PQ4: Score

Just a short session this time, so let’s talk about something that has pretty much nothing to do with the game content: the scoring system. I’ve said before that I don’t really care about getting lots of points in games unless it affects gameplay in some way — for example, by giving you extra lives — or unless the game has achievements of some sort built around it, explicitly or implicitly. For an adventure game, the simplest sort of implicit achievement is the full score. Typically, you only get points for solving puzzles, advancing the plot, performing significant actions in character, and/or discovering easter eggs. Opportunities to do any of these things are limited, so it’s possible to do them all, and to a completist like myself, that’s appealing: it means that I’ve played the game as thoroughly as possible and seen everything it has to show me. If the maximum score is a nice round number like 1000, all the better.

Now, a lot of the Sierra games didn’t have nice round numbers for their maximum scores. One gets the impression that the authors just assigned points willy-nilly and counted them up after the fact. In fact, in one case they miscounted, leaving the maximum score as reported by the game tantalizingly unachievable. PQ4 avoids this problem by not giving any indication of what the maximum score is. (Although if I wind up with 998 points at the end, I’ll be suspicious.)

Still, despite this lack of feedback, old habit compels me to try to get all the points out of every scene. Sometimes the game makes this difficult. For example, in the opening crime scene, there are a couple of young men hanging around just outside the perimeter. If you talk to them and take notes in your official police notebook, you get two points. They don’t have any useful information, but you get points as a reward for thoroughness. If you show your badge first, you get another two points, a reward for following correct procedure. But if you decide to spend time inspecting the body or something first, they leave after a while, depriving you of these points — a punishment for guessing wrong about the game mechanics. No doubt I’ve already missed some points of this sort, and without knowing the maximum score, I’ll never know.

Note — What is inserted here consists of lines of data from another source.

(** * Beggar-my-neighbour simulator: a shallow embedding and its properties

    The repository holds three variants of the same card-game simulator:

    - [test-suite.cpp]: single-deck replay; [game::play] returns
      (winner, cards_played_total, tricks, cycled);
    - [main-imp.cpp]: the batch search; [game::play] returns
      (winner, cards_played_total, tricks, deck) and [main] aggregates a
      high score over many runs;
    - the first, simplest variant (no cycle detection), module [Simple].

    C++ [int] values are modelled as [Z].  Signed overflow is undefined in
    C++, so no wrap-around is written out; lemma [play_loop_counters] shows
    that the counters of a run stay between 0 and the move limit.
    [std::vector<int>] is [list Z], [std::string] is [string], and the
    [std::unordered_set] of visited hand pairs is a [gset]: the container
    compares keys with [operator==] on the pair of vectors, the hash only
    picks the bucket. *)

From Stdlib Require Import ZArith List String Ascii Lia Permutation Sorted Bool.
From stdpp Require Import base list gmap.
Import ListNotations.

Local Open Scope Z_scope.

(** ** Deck *)

Module Deck.

(** [static constexpr int size = 52] *)
Definition size : Z := 52.

Record deck : Type := mk_deck { cards : list Z }.

(** [deck() : cards(size, 0)] *)
Definition empty_deck : deck := mk_deck (replicate (Z.to_nat size) 0).

(** The [switch] of [from_string]. *)
Definition rank_of_char (c : ascii) : Z :=
  if Ascii.eqb c "J" then 1
  else if Ascii.eqb c "Q" then 2
  else if Ascii.eqb c "K" then 3
  else if Ascii.eqb c "A" then 4
  else 0.

(** The [switch] of [operator<<]. *)
Definition char_of_rank (i : Z) : ascii :=
  if i =? 1 then "J"%char
  else if i =? 2 then "Q"%char
  else if i =? 3 then "K"%char
  else if i =? 4 then "A"%char
  else "-"%char.

(** One iteration of the loop of [from_string]: [d.cards[i] = ...]. *)
Definition from_string_step (str : string) (cs : list Z) (i : nat) : list Z :=
  match String.get i str with
  | Some c => <[i := rank_of_char c]> cs
  | None => cs
  end.

(** [deck::from_string]: all slots start at 0, then
    [for (i = 0; i < min(str.size(), d.cards.size()); ++i)]. *)
Definition from_string (str : string) : deck :=
  let init := replicate (Z.to_nat size) 0 in
  let bound := Nat.min (String.length str) (length init) in
  mk_deck (fold_left (from_string_step str) (seq 0 bound) init).

(** [operator<<(ostream&, const deck&)]: one character per card. *)
Definition to_string (d : deck) : string :=
  string_of_list_ascii (map char_of_rank (cards d)).

(** First loop of [is_valid]: [None] stands for the early [return false]
    on a card outside 0..4, otherwise [counts[card]++]. *)
Fixpoint count_cards (cs : list Z) (counts : list Z) : option (list Z) :=
  match cs with
  | [] => Some counts
  | card :: cs' =>
      if (card <? 0) || (4 <? card) then None
      else count_cards cs' (alter Z.succ (Z.to_nat card) counts)
  end.

(** [deck::is_valid] (test-suite.cpp). *)
Definition is_valid (d : deck) : bool :=
  match count_cards (cards d) (replicate 5 0) with
  | None => false
  | Some counts =>
      if forallb (fun i => bool_decide (counts !! i = Some 4)) [1; 2; 3; 4]%nat
      then Z.of_nat (length (cards d)) =? size
      else false
  end.

(** The [do { pos = dist(rng); } while (cards[pos] != 0)] loop of
    [shuffle].  The generator is the list of its future draws; the first
    draw that hits a slot holding 0 is the position, the draws after it are
    left for later.  [None]: the draws ran out before an empty slot was hit
    (the C++ loop would still be drawing), or a draw lies outside the
    vector, which [uniform_int_distribution<>(0, size - 1)] never yields. *)
Fixpoint pick_empty (cs : list Z) (draws : list nat) : option (nat * list nat) :=
  match draws with
  | [] => None
  | pos :: draws' =>
      match cs !! pos with
      | Some c => if c =? 0 then Some (pos, draws') else pick_empty cs draws'
      | None => None
      end
  end.

(** One round of the inner loop: draw a position, [cards[pos] = card]. *)
Definition place (card : Z) (st : list Z * list nat) : option (list Z * list nat) :=
  match pick_empty (fst st) (snd st) with
  | Some (pos, draws') => Some (<[pos := card]> (fst st), draws')
  | None => None
  end.

(** [for (int iter = 0; iter < 4; ++iter)] *)
Fixpoint place_n (n : nat) (card : Z) (st : list Z * list nat) :
    option (list Z * list nat) :=
  match n with
  | O => Some st
  | S n' =>
      match place card st with
      | Some st' => place_n n' card st'
      | None => None
      end
  end.

(** [deck::shuffle]: [std::fill] with 0, then four cards of each of the
    ranks 1..4.  Returns the deck and the draws not used.  The first
    variant's [shuffle] is the same loop over [rand() % size]. *)
Definition shuffle (draws : list nat) : option (deck * list nat) :=
  match
    fold_left
      (fun acc card =>
         match acc with Some st => place_n 4 card st | None => None end)
      [1; 2; 3; 4]
      (Some (replicate (Z.to_nat size) 0, draws))
  with
  | Some (cs, draws') => Some (mk_deck cs, draws')
  | None => None
  end.

End Deck.

Import Deck.

(** ** Game state shared by test-suite.cpp and main-imp.cpp *)

Record player : Type := mk_player { id : Z; hand : list Z }.

(** [player* active_player] only ever holds [&p1] or [&p2]. *)
Inductive player_ref : Type := ref_p1 | ref_p2.

Abbreviation hand_pair := (list Z * list Z)%type.

Record game : Type := mk_game {
  d : deck;
  p1 : player;
  p2 : player;
  cards_played_total : Z;
  tricks : Z;
  pile : list Z;
  remaining_penalties : Z;
  face_card_active : bool;
  active_player : player_ref;
  max_moves : Z;
  seen_states : gset hand_pair
}.

Definition set_hand (p : player) (cs : list Z) : player := mk_player (id p) cs.

Definition set_p1 (g : game) (p : player) : game :=
  mk_game (d g) p (p2 g) (cards_played_total g) (tricks g) (pile g)
    (remaining_penalties g) (face_card_active g) (active_player g)
    (max_moves g) (seen_states g).

Definition set_p2 (g : game) (p : player) : game :=
  mk_game (d g) (p1 g) p (cards_played_total g) (tricks g) (pile g)
    (remaining_penalties g) (face_card_active g) (active_player g)
    (max_moves g) (seen_states g).

Definition set_cards_played_total (g : game) (n : Z) : game :=
  mk_game (d g) (p1 g) (p2 g) n (tricks g) (pile g)
    (remaining_penalties g) (face_card_active g) (active_player g)
    (max_moves g) (seen_states g).

Definition set_tricks (g : game) (n : Z) : game :=
  mk_game (d g) (p1 g) (p2 g) (cards_played_total g) n (pile g)
    (remaining_penalties g) (face_card_active g) (active_player g)
    (max_moves g) (seen_states g).

Definition set_pile (g : game) (cs : list Z) : game :=
  mk_game (d g) (p1 g) (p2 g) (cards_played_total g) (tricks g) cs
    (remaining_penalties g) (face_card_active g) (active_player g)
    (max_moves g) (seen_states g).

Definition set_remaining_penalties (g : game) (n : Z) : game :=
  mk_game (d g) (p1 g) (p2 g) (cards_played_total g) (tricks g) (pile g)
    n (face_card_active g) (active_player g)
    (max_moves g) (seen_states g).

Definition set_face_card_active (g : game) (b : bool) : game :=
  mk_game (d g) (p1 g) (p2 g) (cards_played_total g) (tricks g) (pile g)
    (remaining_penalties g) b (active_player g)
    (max_moves g) (seen_states g).

Definition set_active_player (g : game) (r : player_ref) : game :=
  mk_game (d g) (p1 g) (p2 g) (cards_played_total g) (tricks g) (pile g)
    (remaining_penalties g) (face_card_active g) r
    (max_moves g) (seen_states g).

Definition set_seen_states (g : game) (s : gset hand_pair) : game :=
  mk_game (d g) (p1 g) (p2 g) (cards_played_total g) (tricks g) (pile g)
    (remaining_penalties g) (face_card_active g) (active_player g)
    (max_moves g) s.

(** [*active_player] *)
Definition active (g : game) : player :=
  match active_player g with ref_p1 => p1 g | ref_p2 => p2 g end.

(** The player [active_player] does not point to. *)
Definition waiting (g : game) : player :=
  match active_player g with ref_p1 => p2 g | ref_p2 => p1 g end.

(** Assignment to [active_player->cards]. *)
Definition set_active_hand (g : game) (cs : list Z) : game :=
  match active_player g with
  | ref_p1 => set_p1 g (set_hand (p1 g) cs)
  | ref_p2 => set_p2 g (set_hand (p2 g) cs)
  end.

(** [game::switch_player] *)
Definition switch_player (g : game) : game :=
  set_active_player g
    (match active_player g with ref_p1 => ref_p2 | ref_p2 => ref_p1 end).

(** [game::is_game_over] *)
Definition is_game_over (g : game) : bool :=
  bool_decide (hand (p1 g) = []) || bool_decide (hand (p2 g) = []).

(** [game::split_cards]: [mid = d.cards.size() / 2]. *)
Definition split_cards (g : game) : game :=
  let mid := (length (cards (d g)) / 2)%nat in
  set_p2 (set_p1 g (set_hand (p1 g) (take mid (cards (d g)))))
         (set_hand (p2 g) (drop mid (cards (d g)))).

(** [game::start] of test-suite.cpp.  In main-imp.cpp the same body is
    preceded by [d.shuffle(rng)]; there the deck of the game record stands
    for the shuffled deck. *)
Definition start (g : game) : game :=
  let g := split_cards g in
  let g := set_active_player g ref_p1 in
  let g := set_cards_played_total g 0 in
  let g := set_tricks g 0 in
  let g := set_pile g [] in
  let g := set_remaining_penalties g 0 in
  let g := set_face_card_active g false in
  set_seen_states g ∅.

(** The constructor [game(initial_deck, move_limit, verbose)]; the members
    initialised in the class body get their default values.  The pointer
    [active_player] is not initialised before [start]; [ref_p1] is a
    placeholder that [start] overwrites. *)
Definition new_game (initial_deck : deck) (move_limit : Z) : game :=
  mk_game initial_deck (mk_player 1 []) (mk_player 2 []) 0 0 [] 0 false
    ref_p1 move_limit ∅.

(** [game::turn], the same statements in test-suite.cpp and main-imp.cpp
    (the former also prints when [verbose] is set). *)
Definition turn (g : game) : game :=
  match hand (active g) with
  | [] => g
  | card :: rest =>
      let g := set_active_hand g rest in
      let g := set_pile g (pile g ++ [card]) in
      let g := set_cards_played_total g (cards_played_total g + 1) in
      if 0 <? card then
        let g := set_face_card_active g true in
        let g := set_remaining_penalties g card in
        switch_player g
      else if face_card_active g then
        let g := set_remaining_penalties g (remaining_penalties g - 1) in
        if remaining_penalties g =? 0 then
          let g := set_tricks g (tricks g + 1) in
          let g := set_face_card_active g false in
          let g := set_active_hand g (hand (active g) ++ pile g) in
          set_pile g []
        else switch_player g
      else switch_player g
  end.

Except of course that I can know. We’re in the age of the Internet now. Walkthroughs and point lists are easily accessible online. (Even in 1993, this was starting to be the case, but the web has made game cheats so much easier to find.) Even in the old days, there were recourses. I personally went so far as to hack into some Sierra games in pursuit of the maximum score, decompressing the game resources and looking for anything unfamiliar, be it an animation or a line of dialogue. In one case, I even delved into the code — I never really decoded them completely, as SCI scripts are distributed in a byte code format (kind of like Java), but I was able to identify some byte sequences that were always found around numbers corresponding to score increases, and look for rooms that had more of those sequences than I knew about.

But that was long ago, when I had more free time, and when point-and-click adventures were still rare enough that I felt the need to squeeze all the entertainment I could out of them. (And yes, dissecting a game counts as entertainment. Sometimes it’s more fun than playing it.) I still have the tools I wrote to accomplish this, so I may wind up using them on PQ4 — it seems like a more honorable approach than reading someone else’s walkthrough. But there’s a good chance that they won’t work; Sierra did change how they packed their data once in a while. Some of the code from these tools was eventually folded into the FreeSCI project (itself now folded into ScummVM), so I may give that a look too. But I don’t know how much effort I’ll want to devote to this when the answers I’m trying to wring from the code can be more easily obtained at GameFAQs.

1 Comment so far

  1. Jason Dyer on 22 Apr 2010

    In one case, I even delved into the code — I never really decoded them completely, as SCI scripts are distributed in a byte code format (kind of like Java), but I was able to identify some byte sequences that were always found around numbers corresponding to score increases, and look for rooms that had more of those sequences than I knew about.

    You are a crazyman. In a good way.

    (I also looked up the number, in case you want to just use the old-fashioned “ask someone else” method.)